*TASK TO CARRY OUT:* Lines from the one containing "ztake n l ++" through the final line of the records are the only ones to copy, and each must match exactly.

*PROVIDED RECORDS:*
-- Opening Marker --

(* ===== verification/Prelude.v ===== *)
(** * A model of the PSC driver, and what holds of it

    The repository is an EPICS driver for "portable stream controllers": devices that
    exchange messages (two letters "PS", a 16-bit message id, a 32-bit length, a body) with
    an IOC over TCP or UDP, together with device support for EPICS records, a second driver
    for fast UDP acquisition, and the device's side of the protocol for embedded targets.
    This file is the root of the library: it documents all of it, and holds what the other
    files share.

    ** How the parts interact

    Records (device support) call a driver under its lock: they read the body of a received
    block, write the body of a block to send, queue it and flush.  The driver turns queued
    blocks into a byte stream (TCP) or packets (UDP), and received bytes into block bodies,
    whose listeners (records with "I/O Intr" scanning, callbacks) it then calls.  libevent
    calls the driver from its own thread.  The device at the other end is the embedded
    library of targetApp or the program of xbpmApp.

    A call that holds its lock from beginning to end is one step of the state ([Atomic]
    shows that it may be); where the source releases a lock in between, or forgets to take
    it, the model has several steps and a step relation that interleaves them.

    ** Computations

    [M S A] (this file) is a computation on a state [S]: it returns [Ret], throws a C++
    exception [Throw], or ends the program with [Crash] (failed assertion, division by
    zero, null or dangling pointer, access out of bounds).  [stays R m] says that [m]
    relates the states before and after by [R], however it ends; the hint database [psc]
    composes such facts.  Machine integers are [Z] with [wrapU] and [wrapS] written where
    the source's types wrap.

    ** Files

    - Prelude: bytes, machine words, the computations, slices of lists.
    - Hoare: weakest preconditions for these computations.
    - EvBuffer: libevent's evbuffer as a class [EvBuffer] with laws; [ChainBuf] is an
      instance to evaluate on.
    - Dbuffer: class [dbuffer] (coreApp/src/evbase.cpp): bodies as strides.
    - Block: [CBList] and [Block] (cblist.h, device.h, pscbase.cpp): listeners, and the
      handshake with I/O Intr scanning.
    - Wire: the message format; [decode] says what a byte stream means.
    - PscBase: class [PSCBase] (pscbase.cpp): blocks by message id, and the interface
      [PSCVirtual] of its virtual functions.
    - PscTcp, PscTcpRx, PscTcpConn, PscTcpTx: class [PSC] (psc.cpp, pscwrap.cpp): the
      definitions; receiving refines [Wire.decode] however the stream is cut; the
      connection state machine as a transition system; what sending puts on the wire.
    - PscUdp: class [PSCUDP] (pscudp.cpp), both directions.
    - Ieee: [float] and [double], over [SpecFloat].
    - DevCommon, DevReg, DevSingle, DevWf, DevString, DevCtrl: the device support of
      devcommon.cpp and devPSC*.cpp, against [PSCVirtual]; DevSample is a driver with
      records to evaluate it on.
    - DevTable, DevSafe, DriverSafe, DriverSteps, SupportSafe: the tables of device support;
      that their records never abort, given what the drivers promise as a class
      [SafeDriver]; that all three drivers keep the promise, also in what they do by
      themselves; and the theorem over the support of devPSC*.cpp and devudp.cpp together.
    - UdpFast, FastPool, FastFile: class [UDPFast] and its device support (udpApp): the
      definitions; the pool of packet buffers and its deadlock; delivery and data files.
    - PscMsg, PscServer: targetApp/pscmsg.c, listener.c and pscapp.c: blocking sockets as
      an environment [SockEnv]; start-up, the accept loop, threads, client list and its
      dangling pointers.
    - Interop: the TCP driver and the embedded side joined: each hears what the other says.
    - EndToEnd, Echo: records, driver, network and device together.  Output records refine a
      small machine of setpoints; the messages the driver sends are those the device's
      callback gets; what the device answers ends in the blocks that input records read.
    - UnitTests: testValues.cpp and testpscmsg.c, run on the model.
    - XbpmTarget: xbpmApp/target (main.c, app.c): the connection list with its back
      pointers, command handling, and reading with a message split across two calls.
    - SigWf, SigPsd, SigCalc: sigApp/src: waveform statistics (asubwf.c); the spectrum of
      fftwrap.cpp against FFTW as a class [Fftw]; the calculator of fftcalc.cpp, a worker
      thread that shares its inputs and outputs with records, which take no lock.
    - Registry, Startup, Lifecycle: the drivers by name (pscmap), the functions a start-up
      script calls, the event loops they share (EventBase), start and exit: definitions,
      what they keep, and theorems from start-up script to exit.
    - DevUdp: the device support functions and tables of devudp.cpp, over [UdpFast] and
      [Registry]; SigTable: the tables of fftcalc.cpp.
    - Locks, Locking: a machine of threads with reentrant locks; the locks that callbacks,
      threads and device support take, in which order, what they use under them, and what
      they use without.
    - Atomic, TcpThreads: why a call under a lock may be taken as one step: threads make
      calls in pieces, and the result is that of whole calls in some order; the calls on
      TCP drivers as an instance; callbacks that get their lock after the session is gone.
    - TcpStream: with PscTcpTx, that messages which threads queue on a driver are not torn.
    - UdpLink: UDP from the queue of a driver over a network that loses, repeats and
      reorders, to the blocks of another driver or to the reader of a data file.
    - SigPlan: who owns the plans of FFTW (class Plan of fftwrap.h).

    ** What the theorems show

    - Receiving: [recvdata_refines_decode], [recvdata_any_chunking], [messages_delivered],
      [recvdata_failure_keeps_stream]; UDP: [udp_delivers]; the device: [recvmsg_outcomes].
    - Sending: [tx_stream_is_framed], [queueSend_outcomes], [udp_queue_packet],
      [udp_queues_bounded], [senddata_sends], [senddata_ends], and what goes wrong when
      not connected, [disconnected_send_breaks_framing].
    - Both: [tx_rx_roundtrip], [device_hears_driver], [driver_hears_device].
    - All together: [records_refine_setpoints], [setpoint_reaches_device],
      [setpoint_comes_back]; the test programs: [testValues_results], [testpscmsg_passes].
    - Locks: [threads_never_stuck], [calls_exclusive], and where neither holds,
      [on_connect_deadlocks], [unlocked_calls_race].
    - Threads: [interleaved_callbacks_return], [threads_stream_arrives].
    - UDP from end to end: [udp_driver_hears_driver], [acquired_as_sent].
    - Connections: [callbacks_never_abort], [always_reconnects], [stale_callback_crashes].
    - Buffers and blocks: [dbuffer_invariant_and_bounds], [copyin_copyout_roundtrip],
      [copyout_shape_reads_elements], [scan_handshake_invariant].
    - Records: [device_support_never_aborts]; [read_binary_outcomes],
      [single_write_frames],
      [wf_read_values].
    - Fast UDP: [pool_conserved], [pool_deadlock], [fast_datagram], [cache_delivers],
      [data_file_reads_back], [write_failure_stops], [string_shown], [gauges_add_up],
      [unknown_receiver_crashes].
    - The device: [clients_bounded], [psc_send_reaches], [recvskip_overruns],
      [leaving_client_unlinks_newer].
    - Start and exit: [registry_consistent], [command_outcomes], [script_creates_all],
      [startAll_outcomes], [stopAll_outcomes], [duplicate_name_orphans].
    - The xbpm target: [clients_linked], [ping_outcomes], [onconn_outcomes],
      [message_read], [split_message_aborts].
    - Signals: [default_range_not_entire], [psd_never_aborts],
      [calculate_spectrum], [replan_loses_input], [published_consistent],
      [half_published], [set_wf_input_outcomes]; [plans_destroyed_once], [reset_destroys_the_new].

    Theorems about libevent, sockets, files or memory limits hold for every instance of the
    class or function that stands for them; their witnesses fix one.

    ** Fuel

    Loops that are not structural take fuel; running out is [Crash OutOfFuel], and the
    theorems that a call returns show that the fuel its definition passes is enough.  One
    more than the bytes waiting for [recvdata] (every round but the last takes a byte);
    the bytes to move for the loops of pscmsg.c, each call of which moves one at least
    (blocks of 128 for [psc_recvskip]); the number of queued packets for [senddata], of
    which every round but the last takes or drops one; the number of records for the file
    writer; twice the extents for [evbuffer_peek], the array for which doubles every
    round; the clients ever made for walking the list of the embedded server
    and of the xbpm target; three more than the input for [connread], every second round of
    which takes a header.

    ** What is not modelled

    - The thread of the event loop, host name lookup, the creation of sockets and files,
      iocsh registration: calls of the operating system, EPICS or libevent.  What they
      return is an argument where it matters; a running loop is one that makes callbacks.
    - report(), debug messages and error logs: they print and change nothing.
    - Time stamps are numbers; clocks are arguments.
    - [cache_open] of UdpFast makes one step of an open that the source does unlocked, and
      the fill of [recvmmsg] is part of the step [rx_batch].
    - The mutexes of the drivers are in Locking alone: there a call is the locks it takes
      and the shared state it uses, not its effect; elsewhere a critical section is one
      step, but for the worker of SigCalc, whose every statement is one, since records do
      not hold its lock.  That records use what is destroyed or changed at the same time
      is shown as a race in Locking; what undefined behaviour does then is not modelled.
      The locks inside libevent and EPICS base are in neither, but for that of record
      processing; records are initialized before any thread is started, and atomic
      counters need no lock.
    - All NaNs are one value (Ieee).
    - FFTW and the mathematical functions it and the window use are parameters (SigPsd).
    - util.c (a formatted log line), noop device support (tables of null pointers), the
      iocsh and dbd glue, the configuration header of lwIP, and the [main] functions of the
      demos.
*)

From Stdlib Require Export ZArith Lia Strings.Byte.
From stdpp Require Export base numbers list gmap strings fin_maps option.



Declare Scope psc_scope.
Delimit Scope psc_scope with psc.
Open Scope Z_scope.
#[export] Set Default Goal Selector "!".

(** ** Bytes and machine words *)

#[export] Instance byte_eq_decision : EqDecision byte := Byte.byte_eq_dec.
#[export] Instance byte_inhabited : Inhabited byte := populate Byte.x00.

(** A byte as the number it stores, and the byte a number is truncated to. *)
Definition b2z (b : byte) : Z := Z.of_N (Byte.to_N b).

Definition z2b (z : Z) : byte :=
  match Byte.of_N (Z.to_N (z mod 256)) with
  | Some b => b
  | None => Byte.x00
  end.

(** Unsigned and two's complement truncation to [w] bits. *)
Definition wrapU (w z : Z) : Z := z mod 2 ^ w.
Definition wrapS (w z : Z) : Z := (z + 2 ^ (w - 1)) mod 2 ^ w - 2 ^ (w - 1).

Abbreviation u16 := (wrapU 16).
Abbreviation u32 := (wrapU 32).
Abbreviation u64 := (wrapU 64).
Abbreviation s32 := (wrapS 32).

(** Big-endian encoding of the low [8*n] bits of [z]; value of big-endian bytes. *)
Fixpoint be_bytes (n : nat) (z : Z) : list byte :=
  match n with
  | O => []
  | S k => z2b (z / 256 ^ Z.of_nat k) :: be_bytes k z
  end.

Fixpoint be_val (l : list byte) : Z :=
  match l with
  | [] => 0
  | b :: r => b2z b * 256 ^ Z.of_nat (length r) + be_val r
  end.

(** ** Lists measured in Z *)

Definition zlen {A} (l : list A) : Z := Z.of_nat (length l).
Definition ztake {A} (n : Z) (l : list A) : list A := take (Z.to_nat n) l.
Definition zdrop {A} (n : Z) (l : list A) : list A := drop (Z.to_nat n) l.
Definition zslice {A} (off n : Z) (l : list A) : list A := ztake n (zdrop off l).

(** Overwrite [l] from offset [off] with [src] (memcpy into a buffer). *)
Definition zblit {A} (off : Z) (src l : list A) : list A :=
  ztake off l ++ src ++ zdrop (off + zlen src) l.

(** [std::vector::resize]: keep the common prefix, fill with [d]. *)
Definition zresize {A} (d : A) (n : Z) (l : list A) : list A :=
  ztake n l ++ replicate (Z.to_nat (n - zlen l)) d.

(** ** Computations that throw, abort and keep the state *)

(** A C++ call returns, throws, or ends the process (failed assert, undefined
    behaviour).  State changes made before a throw are kept. *)
Inductive exn :=
  | RecAlarm (status severity : Z)
  | RuntimeError (what : string)
  | LogicError (what : string)
  | LengthError
  | BadAlloc.

Inductive crash := AssertFail | DivByZero | NullDeref | OutOfBounds | Undefined | OutOfFuel.

Inductive outcome (A : Type) :=
  | Ret (a : A)
  | Throw (e : exn)
  | Crash (c : crash).
Arguments Ret {A} a.
Arguments Throw {A} e.
Arguments Crash {A} c.

#[export] Instance exn_eq_decision : EqDecision exn.
Proof. solve_decision. Defined.
#[export] Instance crash_eq_decision : EqDecision crash.
Proof. solve_decision. Defined.
#[export] Instance outcome_eq_decision {A} `{EqDecision A} : EqDecision (outcome A).
Proof. solve_decision. Defined.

-- Closing Marker --

*WRITTEN RESPONSE:*
  ztake n l ++ replicate (Z.to_nat (n - zlen l)) d.

(** ** Computations that throw, abort and keep the state *)

(** A C++ call returns, throws, or ends the process (failed assert, undefined
    behaviour).  State changes made before a throw are kept. *)
Inductive exn :=
  | RecAlarm (status severity : Z)
  | RuntimeError (what : string)
  | LogicError (what : string)
  | LengthError
  | BadAlloc.

Inductive crash := AssertFail | DivByZero | NullDeref | OutOfBounds | Undefined | OutOfFuel.

Inductive outcome (A : Type) :=
  | Ret (a : A)
  | Throw (e : exn)
  | Crash (c : crash).
Arguments Ret {A} a.
Arguments Throw {A} e.
Arguments Crash {A} c.

#[export] Instance exn_eq_decision : EqDecision exn.
Proof. solve_decision. Defined.
#[export] Instance crash_eq_decision : EqDecision crash.
Proof. solve_decision. Defined.
#[export] Instance outcome_eq_decision {A} `{EqDecision A} : EqDecision (outcome A).
Proof. solve_decision. Defined.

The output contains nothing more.